→ DESCRIPTION OF THE TASK: Please give back word for word the lines below, from the first one through the one with "#[local] Instance shown_le_dec".

→ RECORDS TO USE:

● ● ●

(** ** What the operations show *)
Definition shown : Type := bytes * (bool * Z * option Z).
Definition shown_node (n : node) : shown := (nname n, (isDir n, size n, modified n)).
Definition shown_item (x : item) : shown := (iName x, (IsFolder x, Size x, parse_time (Modified x))).
Definition info_shown (p : shown) : fileInfo := mkInfo (DavClient.Base p.1) p.2.1.1 p.2.1.2 p.2.2.
Definition shown_le (p q : shown) : Prop := str_le p.1 q.1.
#[local] Instance shown_le_dec p q : Decision (shown_le p q).
Proof. unfold shown_le, str_le. apply _. Defined.
(** The entries of a folder of the account, by name. *)
Definition entries_of (f : item) : list fileInfo := info_shown <$> merge_sort shown_le (shown_item <$> default [] (Contents f)).
Lemma agrees_shown n f : agrees n f → isDir n = IsFolder f ∧ size n = Size f ∧ modified n = parse_time (Modified f).
Proof. intros (Hf & _)%agrees_iff. unfold facts_of, item_facts in Hf. by simplify_eq. Qed.
Lemma children_shown f z n l : inside f → agrees n f → listing n = Some (z, l) →
  NoDup (nname <$> l) ∧ shown_node <$> l ≡ₚ shown_item <$> default [] (Contents f).
Proof.
  intros Hf (Hfacts & Hd & Hl)%agrees_iff El. specialize (Hl z l El). unfold children in Hd. rewrite El in Hd. split; [done|].
  pose proof (names_distinct f Hf) as Hn.
  assert (NoDup (shown_node <$> l)) as Hd1 by (apply (NoDup_fmap_1 fst); by rewrite <-list_fmap_compose).
  assert (NoDup (shown_item <$> default [] (Contents f))) as Hd2 by (apply (NoDup_fmap_1 fst); by rewrite <-list_fmap_compose).
  assert (∀ m j, agrees m j → nname m = iName j → shown_node m = shown_item j) as Hsame.
  { intros m j (E1 & E2 & E3)%agrees_shown En. unfold shown_node, shown_item. congruence. }
  apply NoDup_Permutation; [done..|]. intros p. rewrite !list_elem_of_fmap. split.
  - intros (m & -> & Hm). pose proof (by_name_in nname l m Hd Hm) as Hb. specialize (Hl (nname m)).
    change (child (nname m) l) with (by_name nname (nname m) l) in Hl. rewrite Hb in Hl. destruct Hl as (j & Hj & Ha).
    apply by_name_Some in Hj as [Hin Hname]. exists j. split; [by apply Hsame|done].
  - intros (x & -> & Hx). pose proof (by_name_in iName _ x Hn Hx) as Hb. change (by_name iName _ _) with (child_item (iName x) f) in Hb.
    specialize (Hl (iName x)). destruct (child (iName x) l) as [m|] eqn:Em; [|congruence]. destruct Hl as (j & Hj & Ha).
    apply by_name_Some in Em as [Hin Hname]. rewrite Hb in Hj. injection Hj as <-. exists m. split; [|done]. symmetry. by apply Hsame.
Qed.
Lemma dirEntries_agree n f z l : inside f → agrees n f → listing n = Some (z, l) → dirEntries n = entries_of f.
Proof.
  intros Hf Ha Hl. destruct (children_shown f z n l Hf Ha Hl) as [Hd Hp]. unfold dirEntries, entries_of.
  assert (children n = l) as -> by (unfold children; by rewrite Hl).
  assert (info_of <$> merge_sort node_le l = info_shown <$> (shown_node <$> merge_sort node_le l)) as -> by (by rewrite <-list_fmap_compose).
  f_equal. apply (key_sorted_unique fst).
  - pose proof (sorted_by_key nname node_le (λ a b, iff_refl _) l Hd) as Hs. induction Hs as [|a k Hs IH Ha']; constructor; [done|].
    apply Forall_fmap. eapply Forall_impl; [exact Ha'|]. done.
  - apply sorted_by_key; [intros; apply iff_refl|]. rewrite <-Hp. by rewrite <-list_fmap_compose.
  - by rewrite !merge_sort_Permutation.
Qed.
Lemma store_agrees segments : ∀ t f m j, inside f → agrees t f → item_at f segments = Some j → agrees m j →
  (nname m = default (nname t) (last segments)) → agrees (store segments m t) f ∧ nname (store segments m t) = nname t.
Proof.
  induction segments as [|x segments IH]; intros t f m j Hf Ht Hj Hm Hname; simpl in *; [injection Hj as <-; done|].
  destruct (child x (children t)) as [k|] eqn:Ek; [|done]. unfold children in Ek. destruct (listing t) as [[z l]|] eqn:El; [|done].
  pose proof (proj2 (proj2 (proj1 (agrees_iff _ _) Ht)) z l El x) as Hx. rewrite Ek in Hx. destruct Hx as (j' & Hj' & Hk). rewrite Hj' in Hj.
  apply by_name_Some in Ek as [_ Ek]. destruct (IH k j' m j) as [Hs Hn]; [|done|done|done|by rewrite Hname, Ek, last_default|].
  { apply (inside_at f [x]); [done|]. simpl. by rewrite Hj'. }
  split; [apply (replaced_agrees _ _ _ x j'); [done|congruence|done|done]|]. unfold replace_child. rewrite El. by destruct t.
Qed.
(** The node that a listing was taken for goes back where it was found. *)
Definition at_path (name : bytes) (j : item) : Prop := item_at R (segments_of name) = Some j.
Definition info_at (name : bytes) (j : item) : fileInfo :=
  mkInfo (DavClient.Base (default (str ".") (last (segments_of name)))) (IsFolder j) (Size j) (parse_time (Modified j)).
(** How an operation fails: for want of fuel only when folders lie deeper,
    and with [fs.ErrNotExist] only when nothing is there. *)
Definition fails_well (fuel : nat) (name : bytes) (e : error) : Prop :=
  (e = OutOfFuel → fuel ≤ height R) ∧ (e = ENotExist → item_at R (segments_of name) = None).
Lemma fails_unwrap fuel name e : Unwrap e ≠ ENotExist → fails_well fuel name (Unwrap e).
Proof. intros He. split; [by intros ?%pc_Unwrap_defined|done]. Qed.
Lemma pc_wp_Stat fuel name s : current s →
  wp (Stat fuel name) (λ r s', current s' ∧ match r with Ok i => ∃ j, at_path name j ∧ i = info_at name j | Err e => fails_well fuel name e end) s.
Proof.
  intros Hs. apply wp_bind. eapply wp_mono; [by apply pc_wp_lookup|]. intros [n|e] s1 [Hs1 Hr]; [|done].
  destruct Hr as (_ & j & Hj & Ha & Hn). apply wp_ret. split; [done|]. exists j. split; [done|].
  apply agrees_shown in Ha as (E1 & E2 & E3). unfold info_of, info_at. by rewrite E1, E2, E3, Hn.
Qed.
Lemma pc_wp_ReadDir fuel name s : current s →
  wp (ReadDir fuel name) (λ r s', current s' ∧ match r with
    | Ok l => ∃ j, at_path name j ∧ IsFolder j = true ∧ l = entries_of j
    | Err e => fails_well fuel name e
    end) s.
Proof.
  intros Hs. apply wp_bind. eapply wp_mono; [by apply pc_wp_lookup|]. intros [n|e] s1 [Hs1 Hr]; [|done].
  destruct Hr as ([t Ht] & j & Hj & Ha & Hn). assert (inside j) as Hinj by (eapply inside_at; [apply R_inside|exact Hj]).
  pose proof (agrees_shown n j Ha) as (Hd & _ & _). destruct (isDir n) eqn:Ed; simpl; [|by apply wp_throw].
  set (Q := λ r s', _).
  assert (∀ s', same s1 s' → wp (listed ← relistLocked n; match listed with
      | Err e => throw (Unwrap e)
      | Ok n => t ← gets tree; modify (set_tree (store (segments_of name) n (default n t)));; mret (dirEntries n)
      end) Q s') as Hrelist.
  { intros s' Hss. apply wp_bind. eapply wp_mono; [apply (yields_relist n j); [done|by rewrite <-Hd|done|by eapply same_client; [|apply Hs1]]|].
    intros r s2 [H2s (r' & -> & Hr)]. assert (same s1 s2) as Hss2 by (by eapply same_trans). destruct r' as [n'|e].
    2: { apply wp_throw. split; [by eapply current_same|]. by apply fails_unwrap. }
    destruct Hr as (Ha' & Hn' & [[z l] Hl]). apply wp_bind, wp_gets. destruct (current_same _ _ Hs1 Hss2) as (Hc & Hroot & Htree).
    assert (tree s2 = Some t) as Et by (destruct Hss2 as (_ & _ & _ & ->); done). rewrite Et in *. simpl. destruct Htree as [Hat Hnt].
    apply wp_bind, wp_modify, wp_ret.
    destruct (store_agrees (segments_of name) t R n' j R_inside Hat Hj Ha') as [Hst Hsn]; [by rewrite Hnt, Hn'|].
    split; [split; [done|]; split; [done|]; simpl; by rewrite Hsn|]. exists j. split; [done|]. split; [by rewrite <-Hd|]. by eapply dirEntries_agree. }
  apply wp_bind. destruct (listing n) as [[z l]|] eqn:El; [|unfold stale; rewrite El; by apply wp_ret, Hrelist].
  apply wp_stale. intros b s2 H2s. destruct b; [by apply Hrelist|]. apply wp_ret. split; [by eapply current_same|].
  exists j. split; [done|]. split; [by rewrite <-Hd|]. by eapply dirEntries_agree.
Qed.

● ● ●

→ OUTPUT OF THE TASK:
(** ** What the operations show *)
Definition shown : Type := bytes * (bool * Z * option Z).
Definition shown_node (n : node) : shown := (nname n, (isDir n, size n, modified n)).
Definition shown_item (x : item) : shown := (iName x, (IsFolder x, Size x, parse_time (Modified x))).
Definition info_shown (p : shown) : fileInfo := mkInfo (DavClient.Base p.1) p.2.1.1 p.2.1.2 p.2.2.
Definition shown_le (p q : shown) : Prop := str_le p.1 q.1.
#[local] Instance shown_le_dec p q : Decision (shown_le p q).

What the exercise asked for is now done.